Lemma process_PolyStep_segments_chained_sample :
  let w := VStr "0.1" in
  let ds := [ segment_dict 0 0 1 0 w; segment_dict 1 0 1 1 w;
              segment_dict 1 1 0 1 w; segment_dict 0 1 0 0 w ] in
  let before := [ Samples.step "PolyBegin" "0" "0" ] in
  let segments := [ Samples.step "PolyStepSegment" "1" "0";
                    Samples.step "PolyStepSegment" "1" "1";
                    Samples.step "PolyStepSegment" "0" "1";
                    Samples.step "PolyStepSegment" "0" "0" ] in
  childNodes Samples.square_path = before ++ segments
  /\ Forall (fun p => emits p = false) before
  /\ Forall (fun p => segment_or_skipped p = true) segments
  /\ process_PolyStep (fun x => x) SampleHost.float_of_digits
       Samples.square_path w = Ok ds
  /\ chained ds.
Proof.
  intros w ds before segments.
  assert (H1 : childNodes Samples.square_path = before ++ segments)
    by reflexivity.
  assert (H2 : Forall (fun p => emits p = false) before)
    by (repeat constructor).
  assert (H3 : Forall (fun p => segment_or_skipped p = true) segments)
    by (repeat constructor).
  assert (H4 : process_PolyStep (fun x => x) SampleHost.float_of_digits
                 Samples.square_path w = Ok ds) by reflexivity.
  repeat (split; [ assumption | ]).
  exact (process_PolyStep_segments_chained (fun x => x)
           SampleHost.float_of_digits Samples.square_path w before segments ds
           H1 H2 H3 H4).
Defined.

Lemma process_PolyStep_bad_coordinate_sample :
  In MoreSamples.broken_segment (childNodes MoreSamples.broken_path)
  /\ reads_point MoreSamples.broken_segment = true
  /\ is_ok (SampleHost.float_of_digits
              (getAttribute MoreSamples.broken_segment "x")) = false
  /\ (forall (atan : float -> float) (w : value),
        exists ex,
          process_PolyStep atan SampleHost.float_of_digits
            MoreSamples.broken_path w = Err ex).
Proof.
  assert (H1 : In MoreSamples.broken_segment
                 (childNodes MoreSamples.broken_path))
    by (right; right; left; reflexivity).
  split; [ exact H1 | ]. split; [ reflexivity | ]. split; [ reflexivity | ].
  intros atan w.
  apply (process_PolyStep_bad_coordinate atan SampleHost.float_of_digits
           MoreSamples.broken_path w MoreSamples.broken_segment H1 eq_refl).
  left. reflexivity.
Defined.

Lemma get_Line_Widths_lookup_sample :
  get_Line_Widths MoreSamples.styled_document = Ok {[ "L1" := "0.1" ]}
  /\ ({[ "L1" := "0.1" ]} : gmap string string) !! "L1"
     = last_entry_width "L1"
         (doc_getElementsByTagName MoreSamples.styled_document "EntryLineDesc").
Proof.
  assert (H : get_Line_Widths MoreSamples.styled_document
              = Ok {[ "L1" := "0.1" ]}) by reflexivity.
  split; [ exact H | ].
  exact (get_Line_Widths_lookup MoreSamples.styled_document _ "L1" H).
Defined.

(** An entry without a [LineDesc] makes the builder raise. *)
Example get_Line_Widths_bare_entry :
  get_Line_Widths
    (Document [ MoreSamples.styled_entry; MoreSamples.bare_entry ])
  = Err IndexError.
Proof. reflexivity. Qed.

(** A SILKSCREEN layer is not the silkscreen role, which is read from
    DOCUMENT; of two top copper layers the later one is kept. *)
Example get_LayerNames_roles :
  get_LayerNames
    (Document
       [ Element "Layer" [("name", "SILK"); ("layerFunction", "SILKSCREEN");
                          ("side", "TOP")] [];
         Element "Layer" [("name", "TOP"); ("layerFunction", "CONDUCTOR");
                          ("side", "TOP")] [];
         Element "Layer" [("name", "NOTES"); ("layerFunction", "DOCUMENT");
                          ("side", "TOP")] [];
         Element "Layer" [("name", "TOP_2"); ("layerFunction", "CONDUCTOR");
                          ("side", "TOP")] [] ])
  = LayerRefs (Some "TOP_2") None (Some "NOTES") None None None.
Proof. reflexivity. Qed.
(** * Group-chat supervisor scheduling: a shallow embedding

    This development embeds the [aiGroupChat] slice of the chat store
    (the debounced supervisor trigger, the supervisor decision run, the
    agent response executor and the per-agent response task) and proves
    properties of it.

    - The zustand store slice, the stores it reads and the JavaScript
      runtime (pending [setTimeout] callbacks, aborted signals, console)
      are records; synchronous actions are functions on [World].
    - [async] functions are resumptions ([Prog]): a tree whose [Await]
      nodes are the suspension points, with [try]/[catch]/[finally] as
      combinators and [Promise.all] as a [Join] node.
    - Collaborators that live outside the slice answer through a handler;
      helpers imported from other modules are section variables. *)

From stdpp Require Import gmap strings list fin_maps pretty.
From Stdlib Require Import ZArith Ascii String.

Local Open Scope string_scope.
Local Open Scope list_scope.

(** ** JavaScript values used by the slice *)

(** A thrown value: [instanceof Error], its [name] and its [message]. *)
Record JsError := mkJsError {
  isError : bool;
  errName : string;
  errMessage : string }.

(** Settled state of a promise. *)
Inductive Outcome (A : Type) : Type :=
| Fulfilled (a : A)
| Rejected (e : JsError).
Arguments Fulfilled {A} a.
Arguments Rejected {A} e.

(** Truthiness of a string: only the empty string is falsy. *)
Definition truthy_str (s : string) : bool :=
  match s with EmptyString => false | String _ _ => true end.

(** Truthiness of an optional string ([undefined] is falsy). *)
Definition truthy_ostr (o : option string) : bool :=
  match o with Some s => truthy_str s | None => false end.

(** Truthiness of a timer handle (a number): [0] is falsy. *)
Definition truthy_num (n : nat) : bool := negb (Nat.eqb n 0).

(** [a || b] on optional strings. *)
Definition or_str (o : option string) (d : string) : string :=
  match o with Some s => if truthy_str s then s else d | None => d end.

(** Strings hold UTF-8 text.  A character is a byte that is not a
    continuation byte ([10xxxxxx]) together with the continuation bytes
    that follow it; [chars] splits a text into its characters. *)
Definition is_continuation (c : ascii) : bool :=
  let n := nat_of_ascii c in (128 <=? n)%nat && (n <=? 191)%nat.

Fixpoint chars (s : string) : list string :=
  match s with
  | EmptyString => []
  | String c r =>
      match chars r with
      | String c' r' :: chs =>
          if is_continuation c' then String c (String c' r') :: chs
          else String c EmptyString :: String c' r' :: chs
      | chs => String c EmptyString :: chs
      end
  end.

(** The character with the given UTF-8 bytes. *)
Definition utf8 (bytes : list nat) : string :=
  foldr (fun b s => String (ascii_of_nat b) s) EmptyString bytes.

(** The characters removed by [String.prototype.trim]: the WhiteSpace
    and LineTerminator code points of ECMAScript, in UTF-8. *)
Definition whiteSpace : list string :=
  map utf8
    ([ [9]; [10]; [11]; [12]; [13];          (* U+0009 .. U+000D *)
       [32];                                 (* U+0020 *)
       [194; 160];                           (* U+00A0 *)
       [225; 154; 128] ]                     (* U+1680 *)
     ++ map (fun b => [226; 128; b]) (seq 128 11)   (* U+2000 .. U+200A *)
     ++ [ [226; 128; 168]; [226; 128; 169];  (* U+2028, U+2029 *)
          [226; 128; 175];                   (* U+202F *)
          [226; 129; 159];                   (* U+205F *)
          [227; 128; 128];                   (* U+3000 *)
          [239; 187; 191] ]).                (* U+FEFF *)

Definition js_whitespace (ch : string) : bool :=
  existsb (String.eqb ch) whiteSpace.

Fixpoint dropWhile {A : Type} (f : A -> bool) (l : list A) : list A :=
  match l with
  | [] => []
  | x :: r => if f x then dropWhile f r else l
  end.

(** [s.trim()]: the white space at both ends is removed. *)
Definition trim (s : string) : string :=
  let trimmed_start := dropWhile js_whitespace (chars s) in
  let trimmed := rev (dropWhile js_whitespace (rev trimmed_start)) in
  foldr String.append EmptyString trimmed.

(** The text is empty or white space only. *)
Definition all_whitespace (s : string) : bool :=
  forallb js_whitespace (chars s).

(** ** Data model *)

Inductive MessageRole := RoleUser | RoleAssistant | RoleSystem | RoleTool.

Global Instance MessageRole_eq_dec : EqDecision MessageRole.
Proof. solve_decision. Defined.

Record ToolCall := mkToolCall { toolId : string }.

Record ChatMessage := mkChatMessage {
  msgId : string;
  msgRole : MessageRole;
  msgContent : string;
  msgAgentId : option string;
  msgGroupId : option string;
  msgTargetId : option string;
  msgTools : option (list ToolCall) }.

Record CreateMessageParams := mkCreateMessageParams {
  cmRole : MessageRole;
  cmContent : string;
  cmFiles : option (list string);
  cmFromModel : option string;
  cmFromProvider : option string;
  cmAgentId : option string;
  cmGroupId : string;
  cmSessionId : string;
  cmTopicId : option string;
  cmTargetId : option string }.

Record FileItem := mkFileItem { fileId : string }.

Record SendGroupMessageParams := mkSendGroupMessageParams {
  sgGroupId : string;
  sgMessage : string;
  sgFiles : option (list FileItem);
  sgOnlyAddUserMessage : option bool;
  sgTargetMemberId : option string }.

══════════════════════════════

■ Action item
The lines to return are those in the material above that hold "removed".

■ Response area
(** The characters removed by [String.prototype.trim]: the WhiteSpace
(** [s.trim()]: the white space at both ends is removed. *)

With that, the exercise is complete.